(** warehouse_binary_ne_grid builds the grid model: the CSP owns the n * n
    variables of the board and n * n * (n - 1) constraints; every constraint
    is a not-equal constraint, accepting exactly the pairs of different
    values of 1..n, over two cells of one row or of one column, and every
    two cells of one row or column have their constraint. *)
Theorem binary_grid_constraints : forall n r0 rest w,
  exists w',
    warehouse_binary_ne_grid ((n :: r0) :: rest) w =
      (w', Ok (board_of (w_nvar w) n)) /\
    csp_vars (w_csp w') = seq (w_nvar w) (n * n) /\
    List.length (get_all_cons w') = n * n * (n - 1) /\
    (forall c, In c (get_all_cons w') ->
       exists x y x' y',
         x < n /\ y < n /\ x' < n /\ y' < n /\
         ((x = x' /\ y < y') \/ (x < x' /\ y = y')) /\
         c_scope c = [w_nvar w + x * n + y; w_nvar w + x' * n + y'] /\
         forall a b, check c [Some a; Some b] = true <->
                     (1 <= a <= Z.of_nat n)%Z /\ (1 <= b <= Z.of_nat n)%Z /\
                     a <> b) /\
    (forall x y x' y',
       x < n -> y < n -> x' < n -> y' < n ->
       (x = x' /\ y < y') \/ (x < x' /\ y = y') ->
       exists c, In c (get_all_cons w') /\
                 c_scope c = [w_nvar w + x * n + y; w_nvar w + x' * n + y']).
Proof.
  intros n r0 rest w.
  destruct (binary_grid_run n r0 rest w) as (w' & Hrun & Hvs & Hcs).
  exists w'. split; [exact Hrun |]. split; [exact Hvs |].
  rewrite Hcs. split; [now rewrite made_length, grid_scopes_length |]. split.
  - intros c Hc. apply made_In in Hc as [Hsc Hsat].
    apply grid_scopes_In in Hsc as (x & y & i & Hx & Hy & Hi & _ & Hs).
    assert (Hck : forall a b, check c [Some a; Some b] = true <->
                    (1 <= a <= Z.of_nat n)%Z /\ (1 <= b <= Z.of_nat n)%Z /\
                    a <> b).
    { intros a b. change [Some a; Some b] with (map Some [a; b]).
      rewrite check_In, Hsat, ne_tuples_In. split.
      - intros (a' & b' & E & H). injection E as -> ->. exact H.
      - intros H. exists a, b. split; [reflexivity | exact H]. }
    destruct Hs as [[Hlt Hs] | [Hlt Hs]].
    + exists x, y, i, y.
      split; [exact Hx |]. split; [exact Hy |]. split; [exact Hi |].
      split; [exact Hy |]. split; [right; now split |].
      split; [exact Hs | exact Hck].
    + exists x, y, x, i.
      split; [exact Hx |]. split; [exact Hy |]. split; [exact Hx |].
      split; [exact Hi |]. split; [left; now split |].
      split; [exact Hs | exact Hck].
  - intros x y x' y' Hx Hy Hx' Hy' Hline.
    destruct (made_has (grid_scopes (w_nvar w) n) (w_ncon w) (ne_tuples n)
                (if Nat.eqb x x'
                 then (str x ++ str y ++ str y' ++ str y)%string
                 else (str x ++ str y ++ str x' ++ str y)%string)
                [w_nvar w + x * n + y; w_nvar w + x' * n + y'])
      as (c & Hc & _ & Hs).
    + apply grid_scopes_In. destruct Hline as [[<- Hlt] | [Hlt <-]].
      * rewrite Nat.eqb_refl. exists x, y, y'. repeat split; trivial.
        right. now split.
      * assert (E : Nat.eqb x x' = false) by (apply Nat.eqb_neq; lia).
        rewrite E. exists x, y, x'. repeat split; trivial. left. now split.
    + exists c. split; assumption.
Qed.

Lemma binary_grid_pairs : forall n r0 rest w,
  exists w',
    warehouse_binary_ne_grid ((n :: r0) :: rest) w =
      (w', Ok (board_of (w_nvar w) n)) /\
    forall sol,
      satisfies sol w' <->
      forall x y x' y',
        x < n -> y < n -> x' < n -> y' < n ->
        (x = x' /\ y < y') \/ (x < x' /\ y = y') ->
        In [sol (w_nvar w + x * n + y); sol (w_nvar w + x' * n + y')]
           (ne_tuples n).
Proof.
  intros n r0 rest w.
  destruct (binary_grid_run n r0 rest w) as (w' & Hrun & _ & Hcs).
  exists w'. split; [exact Hrun |]. intros sol. unfold satisfies.
  rewrite Hcs. split.
  - intros Hsat x y x' y' Hx Hy Hx' Hy' Hline.
    destruct (made_has (grid_scopes (w_nvar w) n) (w_ncon w) (ne_tuples n)
                (if Nat.eqb x x'
                 then (str x ++ str y ++ str y' ++ str y)%string
                 else (str x ++ str y ++ str x' ++ str y)%string)
                [w_nvar w + x * n + y; w_nvar w + x' * n + y'])
      as (c & Hc & _ & Hs).
    + apply grid_scopes_In. destruct Hline as [[<- Hlt] | [Hlt <-]].
      * rewrite Nat.eqb_refl. exists x, y, y'. repeat split; trivial.
        right. now split.
      * assert (E : Nat.eqb x x' = false) by (apply Nat.eqb_neq; lia).
        rewrite E. exists x, y, x'. repeat split; trivial. left. now split.
    + pose proof (Hsat c Hc) as Hin. unfold get_scope in Hin.
      rewrite Hs in Hin. apply made_In in Hc as [_ Hst]. now apply Hst.
  - intros Hall c Hc. pose proof (made_In _ _ _ _ Hc) as [Hsc Hst].
    apply grid_scopes_In in Hsc as (x & y & i & Hx & Hy & Hi & _ & Hs).
    apply Hst. unfold get_scope.
    destruct Hs as [[Hlt ->] | [Hlt ->]]; simpl; apply Hall; trivial;
      [right | left]; now split.
Qed.

(** The solutions of the model of warehouse_binary_ne_grid are the Latin
    squares: from size 2 on, an assignment satisfies every constraint of
    the CSP exactly when the values of the cells lie in 1..n and differ
    along every row and every column of the board. *)
Theorem binary_grid_latin : forall n r0 rest w,
  2 <= n ->
  exists w',
    warehouse_binary_ne_grid ((n :: r0) :: rest) w =
      (w', Ok (board_of (w_nvar w) n)) /\
    forall sol,
      satisfies sol w' <-> latin n (fun x y => sol (w_nvar w + x * n + y)).
Proof.
  intros n r0 rest w Hn.
  destruct (binary_grid_pairs n r0 rest w) as (w' & Hrun & Hiff).
  exists w'. split; [exact Hrun |]. intros sol. rewrite Hiff. clear Hiff Hrun.
  split.
  - intros Hall.
    assert (Hpair : forall x y x' y',
              x < n -> y < n -> x' < n -> y' < n ->
              (x = x' /\ y < y') \/ (x < x' /\ y = y') ->
              (1 <= sol (w_nvar w + x * n + y)%nat <= Z.of_nat n)%Z /\
              (1 <= sol (w_nvar w + x' * n + y')%nat <= Z.of_nat n)%Z /\
              sol (w_nvar w + x * n + y) <> sol (w_nvar w + x' * n + y')).
    { intros x y x' y' Hx Hy Hx' Hy' Hline.
      pose proof (Hall x y x' y' Hx Hy Hx' Hy' Hline) as Hin.
      apply ne_tuples_In in Hin as (a & b & E & Ha & Hb & Hne).
      injection E as -> ->. repeat split; tauto. }
    split; [| split].
    + intros x y Hx Hy. destruct y as [| y].
      * apply (Hpair x 0 x 1); lia.
      * apply (Hpair x 0 x (S y)); lia.
    + intros x y y' Hx Hy Hy' Hne.
      destruct (Nat.lt_ge_cases y y') as [Hlt | Hge].
      * apply (Hpair x y x y'); lia.
      * intros E. symmetry in E. revert E. apply (Hpair x y' x y); lia.
    + intros x x' y Hx Hx' Hy Hne.
      destruct (Nat.lt_ge_cases x x') as [Hlt | Hge].
      * apply (Hpair x y x' y); lia.
      * intros E. symmetry in E. revert E. apply (Hpair x' y x y); lia.
  - intros (Hrange & Hrow & Hcol) x y x' y' Hx Hy Hx' Hy' Hline.
    apply ne_tuples_In. eexists. eexists. split; [reflexivity |].
    split; [now apply Hrange |]. split; [now apply Hrange |].
    destruct Hline as [[<- Hlt] | [Hlt <-]].
    + apply Hrow; trivial. lia.
    + apply Hcol; trivial. lia.
Qed.

Lemma binary_grid_latin_witness :
  exists w',
    warehouse_binary_ne_grid [[2]] chain_world = (w', Ok (board_of 3 2)) /\
    forall sol, satisfies sol w' <-> latin 2 (fun x y => sol (3 + x * 2 + y)).
Proof.
  exact (binary_grid_latin 2 [] [] chain_world (le_n 2)).
Defined.

(* ------------------------------------------------------------------ *)
(** ** The constraints of warehouse_nary_ad_grid *)
(* ------------------------------------------------------------------ *)

Lemma select_Permutation : forall (A : Type) (l : list A) a r,
  In (a, r) (select l) -> Permutation l (a :: r).
Proof.
  intros A l. induction l as [| b l IH]; intros a r H; simpl in H.
  - destruct H.
  - destruct H as [E | H].
    + injection E as -> ->. apply Permutation_refl.
    + apply in_map_iff in H as ([a' r'] & E & Hin). simpl in E.
      injection E as E1 E2. subst a r. apply IH in Hin.
      eapply perm_trans; [apply perm_skip; exact Hin | apply perm_swap].
Qed.

Lemma select_has : forall (A : Type) (l : list A) a,
  In a l -> exists r, In (a, r) (select l).
Proof.
  intros A l. induction l as [| b l IH]; intros a H; simpl in H.
  - destruct H.
  - destruct H as [-> | H].
    + exists l. now left.
    + destruct (IH a H) as (r & Hr). exists (b :: r). simpl. right.
      apply in_map_iff. exists (a, r). split; [reflexivity | exact Hr].
Qed.

Lemma permutations_of_iff : forall (A : Type) k (l t : list A),
  List.length l = k ->
  (In t (permutations_of k l) <-> Permutation l t).
Proof.
  intros A k. induction k as [| k IH]; intros l t Hlen; simpl.
  - destruct l; [| discriminate]. split.
    + intros [<- | []]. apply perm_nil.
    + intros H. apply Permutation_nil in H. now left.
  - rewrite in_flat_map. split.
    + intros ([a r] & Hsel & Hin). simpl in Hin.
      apply in_map_iff in Hin as (t' & <- & Ht').
      pose proof (select_Permutation A l a r Hsel) as Hp.
      assert (Hr : List.length r = k).
      { apply Permutation_length in Hp. simpl in Hp. lia. }
      apply (IH r t' Hr) in Ht'.
      eapply perm_trans; [exact Hp | now apply perm_skip].
    + intros Hp. destruct t as [| a t'].
      * apply Permutation_length in Hp. simpl in Hp. lia.
      * assert (Ha : In a l).
        { apply (Permutation_in a (Permutation_sym Hp)). now left. }
        destruct (select_has A l a Ha) as (r & Hsel).
        pose proof (select_Permutation A l a r Hsel) as Hq.
        assert (Hr : List.length r = k).
        { apply Permutation_length in Hq. simpl in Hq. lia. }
        exists (a, r). split; [exact Hsel |]. simpl.
        apply in_map. apply (IH r t' Hr).
        apply (Permutation_cons_inv (a := a)).
        eapply perm_trans; [apply Permutation_sym; exact Hq | exact Hp].
Qed.

(** [permutations] yields the orderings of its list and nothing else. *)
Lemma permutations_In : forall (A : Type) (l t : list A),
  In t (permutations l) <-> Permutation l t.
Proof.
  intros A l t. unfold permutations. now apply permutations_of_iff.
Qed.

Lemma NoDup_dom : forall n, NoDup (map Z.of_nat (seq 1 n)).
Proof.
  intros n. generalize 1. induction n as [| n IH]; intros a; simpl.
  - constructor.
  - constructor; [| apply IH].
    intros H. apply in_map_iff in H as (x & E & Hx). apply in_seq in Hx. lia.
Qed.

(** The tuples of an all-different constraint over 1..n. *)
Lemma all_different_iff : forall n (t : list Value),
  Permutation (map Z.of_nat (seq 1 n)) t <->
  List.length t = n /\ NoDup t /\
  forall v, In v t -> (1 <= v <= Z.of_nat n)%Z.
Proof.
  intros n t. split.
  - intros Hp. split; [| split].
    + apply Permutation_length in Hp. now rewrite length_map, length_seq in Hp.
    + exact (Permutation_NoDup Hp (NoDup_dom n)).
    + intros v Hv. apply (Permutation_in v (Permutation_sym Hp)) in Hv.
      apply in_map_iff in Hv as (x & <- & Hx). apply in_seq in Hx. lia.
  - intros (Hlen & Hnd & Hran). apply Permutation_sym.
    apply NoDup_Permutation_bis; [exact Hnd | |].
    + rewrite length_map, length_seq. apply Nat.eq_le_incl. symmetry.
      exact Hlen.
    + intros v Hv. apply Hran in Hv. apply in_map_iff.
      exists (Z.to_nat v). split; [lia | apply in_seq; lia].
Qed.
====================
§ TASK BRIEF
Your task is to restate, word for word, the lines from the beginning of the records to the line with "values of 1..n, over", inclusive.

§ EXERCISE RESULT
(** warehouse_binary_ne_grid builds the grid model: the CSP owns the n * n
    variables of the board and n * n * (n - 1) constraints; every constraint
    is a not-equal constraint, accepting exactly the pairs of different
    values of 1..n, over two cells of one row or of one column, and every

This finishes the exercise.